Abstract

Trans sodium crocetinate (TSC) is a synthetic small-molecule antioxidant that has the ability to enhance oxygen diffusion to hypoxic tissue. Because TSC is a promising drug candidate to treat acute ischemic stroke (AIS), we tested the hypothesis that TSC may be neuroprotective following cerebral ischemia using a rabbit small clot embolic stroke model (RSCEM) using clinical rating scores as the endpoint. TSC or saline was administered IV following the injection of small blood clots into the brain vasculature. Behavior was measured 24 h following embolization in order to calculate the effective stroke dose (P(50)) that produces neurological deficits in 50% of the rabbits. A treatment is considered beneficial if it significantly increases the P(50) compared to control. TSC (0.25 mg/kg) given 5 or 60 min following embolization significantly (p<0.05) increased P(50) values by 104% and 181%; but not when given 3 h post-embolization (48% increase, p>0.05). tPA (3.3 mg/kg) produced a significant increase in P(50) when given 1, but not 3 h following embolization.
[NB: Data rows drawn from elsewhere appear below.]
(** The insertion of a node with a key that is not in the tree. *)
Lemma wavl_insert_ok w t p :
  tree_ok w t -> w_links w !! p = Some links_new -> p ∉ nodes t -> ready p (w_data w) -> Z.of_nat (length (nodes t)) + 1 < USIZE_MOD ->
  List.find (has_key (key p)) (nodes t) = None ->
  exists w' T, wavl_insert key p w = Done (p, w') /\ tree_ok w' T /\ nodes T = sorted_insert p (nodes t)
    /\ forall q, q ∉ p :: nodes t -> w_links w' !! q = w_links w !! q.
Proof.
  intros Hok Hp Hno Hrdy Hlen Hf. rewrite wavl_insert_unfold by (done || by eapply root_fresh).
  rewrite (find_locate w t _ Hok) in Hf. pose proof (locate_tree_ok w t (key p) Hok) as Hl.
  pose proof (sat_ctx _ _ _ _ (to_sat _ _ Hok)) as Hr. cbn in Hr. rewrite Hr.
  destruct (locate key (key p) t []) as [c [| l' p' k' r']] eqn:Hloc; [| done].
  destruct (insert_linked_ok w t p c (hang p (root_of t))) as (w' & T & E1 & HT & HnT & Ho); try done; [apply hang_ok; [apply Hok | done] |].
  rewrite E1. exists w', T. split_and!; try done. destruct Hl as (Hpl & [Hb Ha] & _).
  rewrite HnT, <- Hpl, nodes_split. cbn [nodes app]. by rewrite sorted_insert_split.
Qed.

Lemma filter_keep (f : nptr -> bool) l : (forall q, q ∈ l -> f q = true) -> List.filter f l = l.
Proof. intros Hf. induction l as [| x l IH]; cbn; [done |]. rewrite Hf by (by left). f_equal. apply IH. intros q Hq. apply Hf. by right. Qed.

Lemma filter_drop (f : nptr -> bool) l : (forall q, q ∈ l -> f q = false) -> List.filter f l = [].
Proof. intros Hf. induction l as [| x l IH]; cbn; [done |]. rewrite Hf by (by left). apply IH. intros q Hq. apply Hf. by right. Qed.

(** ** Search *)

Lemma find_internal_ok w t k :
  tree_ok w t -> find_internal key k w = Done ((root_of (locate key k t []).2, side_of (locate key k t []).1), w).
Proof.
  intros Hok. eapply runs_readonly, Hok. unfold find_internal. eapply runs_bind; [apply runs_get_root |]. apply runs_fuel. intros n Hn.
  apply (find_loop_ok key k t []); [apply Hok | by eapply tree_fuel].
Qed.

(** As many steps as the height bound are enough for every search. *)
Definition steps (l : list nptr) : Z := 2 * Z.log2 (Z.of_nat (length l) + 1) + 1.

Lemma steps_fuel w t n : tree_ok w t -> steps (nodes t) <= Z.of_nat n -> rk t < Z.of_nat n.
Proof. intros Hok Hn. pose proof (rk_bound t (to_wavl _ _ Hok)). unfold steps in Hn. lia. Qed.

Lemma searches_ok w t n k b : tree_ok w t -> rk t < Z.of_nat n ->
  find_loop key n k None (w_root w) w = Done ((root_of (locate key k t []).2, side_of (locate key k t []).1), w)
  /\ lower_loop key n b None (w_root w) w = Done (List.find (fun q => lower_cond b (key q)) (nodes t), w)
  /\ upper_loop key n b None (w_root w) w = Done (List.find (fun q => negb (upper_cond b (key q))) (reverse (nodes t)), w).
Proof.
  intros Hok Hn. pose proof (sat_ctx _ _ _ _ (to_sat _ _ Hok)) as Hr. cbn in Hr. rewrite Hr.
  assert (Ho : forall o : Link, orelse o None = o) by (by intros []).
  split; [| split]; (eapply runs_readonly, Hok).
  - apply (find_loop_ok key k t []); [apply Hok | done].
  - rewrite <- (Ho (List.find _ _)). apply (lower_loop_ok key b t n None); [apply Hok | done | apply Hok].
  - rewrite <- (Ho (List.find _ _)). apply (upper_loop_ok key b t n None); [apply Hok | done | apply Hok].
Qed.

Lemma bounds_ok w t b : tree_ok w t ->
  find_lower_bound key b w = Done (List.find (fun q => lower_cond b (key q)) (nodes t), w)
  /\ find_upper_bound key b w = Done (List.find (fun q => negb (upper_cond b (key q))) (reverse (nodes t)), w).
Proof.
  intros Hok. assert (Hn : rk t < Z.of_nat (S (size (w_links w)))).
  { eapply tree_fuel; [done |]. pose proof (sat_size _ _ _ _ (to_sat _ _ Hok)). lia. }
  destruct (w_root w) as [r |] eqn:Hr; unfold find_lower_bound, find_upper_bound;
    rewrite !(M_bind_Done _ _ w (w_root w) w eq_refl), !(M_bind_Done _ _ w (S (size (w_links w))) w eq_refl);
    by destruct (searches_ok w t (S (size (w_links w))) (key 1%positive) b Hok Hn) as (_ & Hl & Hu).
Qed.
In combination studies, when TSC was administered 1 h and tPA was given either 1 or 3 h following embolization, the group P(50) values were increased by 291% and 140%, respectively. In addition, TSC plus tPA administered 3 h following embolization significantly (p<0.05) increased the group P(50) value by 90%. There were no significant effects (p>0.05) of either TSC alone or TSC administered in combination with tPA on intracerebral hemorrhage incidence. This study suggests that TSC may be used for the treatment of AIS either alone or when administered before or concomitant with tPA to improve clinical rating scores with a therapeutic window for TSC therapy up to 3 h in rabbits. Moreover, it appears that TSC can be administered with tPA, since the combination did not result in any significant change in intracerebral hemorrhage incidence.